# Task
Repeat the whole of the data, keeping every detail the same.

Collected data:
==============================
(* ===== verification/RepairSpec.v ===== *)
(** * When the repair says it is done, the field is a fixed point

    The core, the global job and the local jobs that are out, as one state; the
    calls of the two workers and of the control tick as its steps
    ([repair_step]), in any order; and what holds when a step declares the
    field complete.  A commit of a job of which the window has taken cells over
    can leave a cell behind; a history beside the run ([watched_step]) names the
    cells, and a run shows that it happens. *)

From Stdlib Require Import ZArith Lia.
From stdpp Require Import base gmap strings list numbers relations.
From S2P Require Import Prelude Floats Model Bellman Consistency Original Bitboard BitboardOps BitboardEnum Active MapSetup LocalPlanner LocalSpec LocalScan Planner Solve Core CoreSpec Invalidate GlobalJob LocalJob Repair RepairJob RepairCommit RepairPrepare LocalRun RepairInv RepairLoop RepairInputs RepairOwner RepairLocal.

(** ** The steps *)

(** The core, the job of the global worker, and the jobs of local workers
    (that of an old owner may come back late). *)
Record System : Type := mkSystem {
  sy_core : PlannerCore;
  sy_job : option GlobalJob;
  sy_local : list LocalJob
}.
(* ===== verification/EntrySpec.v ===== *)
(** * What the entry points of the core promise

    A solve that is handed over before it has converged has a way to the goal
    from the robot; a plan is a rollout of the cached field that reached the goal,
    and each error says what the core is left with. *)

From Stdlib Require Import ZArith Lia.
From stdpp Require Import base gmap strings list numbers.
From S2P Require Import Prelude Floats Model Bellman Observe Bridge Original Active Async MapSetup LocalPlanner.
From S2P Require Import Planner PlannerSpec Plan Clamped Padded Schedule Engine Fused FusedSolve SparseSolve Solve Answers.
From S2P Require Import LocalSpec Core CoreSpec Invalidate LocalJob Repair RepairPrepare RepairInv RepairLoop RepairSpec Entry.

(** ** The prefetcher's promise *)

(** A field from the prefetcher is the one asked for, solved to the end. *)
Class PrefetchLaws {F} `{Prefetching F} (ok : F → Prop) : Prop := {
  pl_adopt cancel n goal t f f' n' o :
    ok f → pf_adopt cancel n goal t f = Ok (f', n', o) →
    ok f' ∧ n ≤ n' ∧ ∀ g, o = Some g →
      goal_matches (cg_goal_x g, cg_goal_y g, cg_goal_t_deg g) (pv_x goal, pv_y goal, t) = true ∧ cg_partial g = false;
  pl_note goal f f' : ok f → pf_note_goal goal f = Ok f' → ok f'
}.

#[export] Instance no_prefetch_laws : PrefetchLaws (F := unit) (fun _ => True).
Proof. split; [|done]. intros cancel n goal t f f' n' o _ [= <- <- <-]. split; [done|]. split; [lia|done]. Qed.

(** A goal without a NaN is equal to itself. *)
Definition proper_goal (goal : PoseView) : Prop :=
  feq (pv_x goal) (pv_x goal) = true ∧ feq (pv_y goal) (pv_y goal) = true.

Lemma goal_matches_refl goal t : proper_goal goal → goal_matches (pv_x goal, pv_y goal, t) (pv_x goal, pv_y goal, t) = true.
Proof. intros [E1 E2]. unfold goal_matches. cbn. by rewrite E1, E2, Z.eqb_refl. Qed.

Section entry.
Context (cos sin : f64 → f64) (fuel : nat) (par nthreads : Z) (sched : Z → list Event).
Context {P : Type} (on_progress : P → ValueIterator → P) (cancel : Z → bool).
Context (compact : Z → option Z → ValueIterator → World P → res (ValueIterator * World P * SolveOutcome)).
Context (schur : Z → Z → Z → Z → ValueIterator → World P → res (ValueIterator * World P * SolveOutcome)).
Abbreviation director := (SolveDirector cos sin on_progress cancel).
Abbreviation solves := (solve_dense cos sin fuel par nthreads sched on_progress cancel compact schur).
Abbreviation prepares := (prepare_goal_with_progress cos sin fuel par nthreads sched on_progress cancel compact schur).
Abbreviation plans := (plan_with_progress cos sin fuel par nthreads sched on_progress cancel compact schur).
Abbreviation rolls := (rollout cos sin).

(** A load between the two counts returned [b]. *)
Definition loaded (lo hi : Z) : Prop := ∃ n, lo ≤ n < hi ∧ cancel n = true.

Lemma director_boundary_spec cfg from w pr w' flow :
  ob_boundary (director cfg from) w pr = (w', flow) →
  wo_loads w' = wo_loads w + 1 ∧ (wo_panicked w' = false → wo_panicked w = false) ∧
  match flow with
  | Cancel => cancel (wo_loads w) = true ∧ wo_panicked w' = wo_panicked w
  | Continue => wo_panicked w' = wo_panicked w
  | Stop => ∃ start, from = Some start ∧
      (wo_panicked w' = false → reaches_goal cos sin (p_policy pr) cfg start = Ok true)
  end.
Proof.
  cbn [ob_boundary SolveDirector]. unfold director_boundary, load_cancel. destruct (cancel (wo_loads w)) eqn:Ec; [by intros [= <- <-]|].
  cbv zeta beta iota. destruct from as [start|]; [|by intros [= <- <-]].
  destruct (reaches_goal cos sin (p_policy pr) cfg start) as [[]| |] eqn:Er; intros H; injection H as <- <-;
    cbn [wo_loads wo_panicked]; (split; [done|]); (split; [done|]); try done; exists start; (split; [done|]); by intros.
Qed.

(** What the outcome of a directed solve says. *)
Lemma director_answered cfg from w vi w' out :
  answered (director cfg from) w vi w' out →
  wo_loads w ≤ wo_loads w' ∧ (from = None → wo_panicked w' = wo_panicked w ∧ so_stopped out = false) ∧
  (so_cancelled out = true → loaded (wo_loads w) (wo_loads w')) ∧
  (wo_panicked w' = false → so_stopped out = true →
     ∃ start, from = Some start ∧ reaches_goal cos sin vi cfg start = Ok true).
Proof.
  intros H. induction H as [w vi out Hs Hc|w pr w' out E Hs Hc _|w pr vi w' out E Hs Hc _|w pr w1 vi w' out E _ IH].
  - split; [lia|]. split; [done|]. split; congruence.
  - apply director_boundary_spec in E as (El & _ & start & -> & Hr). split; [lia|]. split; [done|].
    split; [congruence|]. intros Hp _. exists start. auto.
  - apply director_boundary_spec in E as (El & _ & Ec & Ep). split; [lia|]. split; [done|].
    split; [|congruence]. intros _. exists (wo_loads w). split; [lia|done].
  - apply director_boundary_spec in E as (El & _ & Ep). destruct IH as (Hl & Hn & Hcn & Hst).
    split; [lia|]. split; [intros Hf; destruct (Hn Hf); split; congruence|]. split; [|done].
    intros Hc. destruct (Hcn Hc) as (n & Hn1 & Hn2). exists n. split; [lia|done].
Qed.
==============================
# Finished exercise
(* ===== verification/RepairSpec.v ===== *)
(** * When the repair says it is done, the field is a fixed point

    The core, the global job and the local jobs that are out, as one state; the
    calls of the two workers and of the control tick as its steps
    ([repair_step]), in any order; and what holds when a step declares the
    field complete.  A commit of a job of which the window has taken cells over
    can leave a cell behind; a history beside the run ([watched_step]) names the
    cells, and a run shows that it happens. *)

From Stdlib Require Import ZArith Lia.
From stdpp Require Import base gmap strings list numbers relations.
From S2P Require Import Prelude Floats Model Bellman Consistency Original Bitboard BitboardOps BitboardEnum Active MapSetup LocalPlanner LocalSpec LocalScan Planner Solve Core CoreSpec Invalidate GlobalJob LocalJob Repair RepairJob RepairCommit RepairPrepare LocalRun RepairInv RepairLoop RepairInputs RepairOwner RepairLocal.

(** ** The steps *)

(** The core, the job of the global worker, and the jobs of local workers
    (that of an old owner may come back late). *)
Record System : Type := mkSystem {
  sy_core : PlannerCore;
  sy_job : option GlobalJob;
  sy_local : list LocalJob
}.
(* ===== verification/EntrySpec.v ===== *)
(** * What the entry points of the core promise

    A solve that is handed over before it has converged has a way to the goal
    from the robot; a plan is a rollout of the cached field that reached the goal,
    and each error says what the core is left with. *)

From Stdlib Require Import ZArith Lia.
From stdpp Require Import base gmap strings list numbers.
From S2P Require Import Prelude Floats Model Bellman Observe Bridge Original Active Async MapSetup LocalPlanner.
From S2P Require Import Planner PlannerSpec Plan Clamped Padded Schedule Engine Fused FusedSolve SparseSolve Solve Answers.
From S2P Require Import LocalSpec Core CoreSpec Invalidate LocalJob Repair RepairPrepare RepairInv RepairLoop RepairSpec Entry.

(** ** The prefetcher's promise *)

(** A field from the prefetcher is the one asked for, solved to the end. *)
Class PrefetchLaws {F} `{Prefetching F} (ok : F → Prop) : Prop := {
  pl_adopt cancel n goal t f f' n' o :
    ok f → pf_adopt cancel n goal t f = Ok (f', n', o) →
    ok f' ∧ n ≤ n' ∧ ∀ g, o = Some g →
      goal_matches (cg_goal_x g, cg_goal_y g, cg_goal_t_deg g) (pv_x goal, pv_y goal, t) = true ∧ cg_partial g = false;
  pl_note goal f f' : ok f → pf_note_goal goal f = Ok f' → ok f'
}.

#[export] Instance no_prefetch_laws : PrefetchLaws (F := unit) (fun _ => True).
Proof. split; [|done]. intros cancel n goal t f f' n' o _ [= <- <- <-]. split; [done|]. split; [lia|done]. Qed.

(** A goal without a NaN is equal to itself. *)
Definition proper_goal (goal : PoseView) : Prop :=
  feq (pv_x goal) (pv_x goal) = true ∧ feq (pv_y goal) (pv_y goal) = true.

Lemma goal_matches_refl goal t : proper_goal goal → goal_matches (pv_x goal, pv_y goal, t) (pv_x goal, pv_y goal, t) = true.
Proof. intros [E1 E2]. unfold goal_matches. cbn. by rewrite E1, E2, Z.eqb_refl. Qed.

Section entry.
Context (cos sin : f64 → f64) (fuel : nat) (par nthreads : Z) (sched : Z → list Event).
Context {P : Type} (on_progress : P → ValueIterator → P) (cancel : Z → bool).
Context (compact : Z → option Z → ValueIterator → World P → res (ValueIterator * World P * SolveOutcome)).
Context (schur : Z → Z → Z → Z → ValueIterator → World P → res (ValueIterator * World P * SolveOutcome)).
Abbreviation director := (SolveDirector cos sin on_progress cancel).
Abbreviation solves := (solve_dense cos sin fuel par nthreads sched on_progress cancel compact schur).
Abbreviation prepares := (prepare_goal_with_progress cos sin fuel par nthreads sched on_progress cancel compact schur).
Abbreviation plans := (plan_with_progress cos sin fuel par nthreads sched on_progress cancel compact schur).
Abbreviation rolls := (rollout cos sin).

(** A load between the two counts returned [b]. *)
Definition loaded (lo hi : Z) : Prop := ∃ n, lo ≤ n < hi ∧ cancel n = true.

Lemma director_boundary_spec cfg from w pr w' flow :
  ob_boundary (director cfg from) w pr = (w', flow) →
  wo_loads w' = wo_loads w + 1 ∧ (wo_panicked w' = false → wo_panicked w = false) ∧
  match flow with
  | Cancel => cancel (wo_loads w) = true ∧ wo_panicked w' = wo_panicked w
  | Continue => wo_panicked w' = wo_panicked w
  | Stop => ∃ start, from = Some start ∧
      (wo_panicked w' = false → reaches_goal cos sin (p_policy pr) cfg start = Ok true)
  end.
Proof.
  cbn [ob_boundary SolveDirector]. unfold director_boundary, load_cancel. destruct (cancel (wo_loads w)) eqn:Ec; [by intros [= <- <-]|].
  cbv zeta beta iota. destruct from as [start|]; [|by intros [= <- <-]].
  destruct (reaches_goal cos sin (p_policy pr) cfg start) as [[]| |] eqn:Er; intros H; injection H as <- <-;
    cbn [wo_loads wo_panicked]; (split; [done|]); (split; [done|]); try done; exists start; (split; [done|]); by intros.
Qed.

(** What the outcome of a directed solve says. *)
Lemma director_answered cfg from w vi w' out :
  answered (director cfg from) w vi w' out →
  wo_loads w ≤ wo_loads w' ∧ (from = None → wo_panicked w' = wo_panicked w ∧ so_stopped out = false) ∧
  (so_cancelled out = true → loaded (wo_loads w) (wo_loads w')) ∧
  (wo_panicked w' = false → so_stopped out = true →
     ∃ start, from = Some start ∧ reaches_goal cos sin vi cfg start = Ok true).
Proof.
  intros H. induction H as [w vi out Hs Hc|w pr w' out E Hs Hc _|w pr vi w' out E Hs Hc _|w pr w1 vi w' out E _ IH].
  - split; [lia|]. split; [done|]. split; congruence.
  - apply director_boundary_spec in E as (El & _ & start & -> & Hr). split; [lia|]. split; [done|].
    split; [congruence|]. intros Hp _. exists start. auto.
  - apply director_boundary_spec in E as (El & _ & Ec & Ep). split; [lia|]. split; [done|].
    split; [|congruence]. intros _. exists (wo_loads w). split; [lia|done].
  - apply director_boundary_spec in E as (El & _ & Ep). destruct IH as (Hl & Hn & Hcn & Hst).
    split; [lia|]. split; [intros Hf; destruct (Hn Hf); split; congruence|]. split; [|done].
    intros Hc. destruct (Hcn Hc) as (n & Hn1 & Hn2). exists n. split; [lia|done].
Qed.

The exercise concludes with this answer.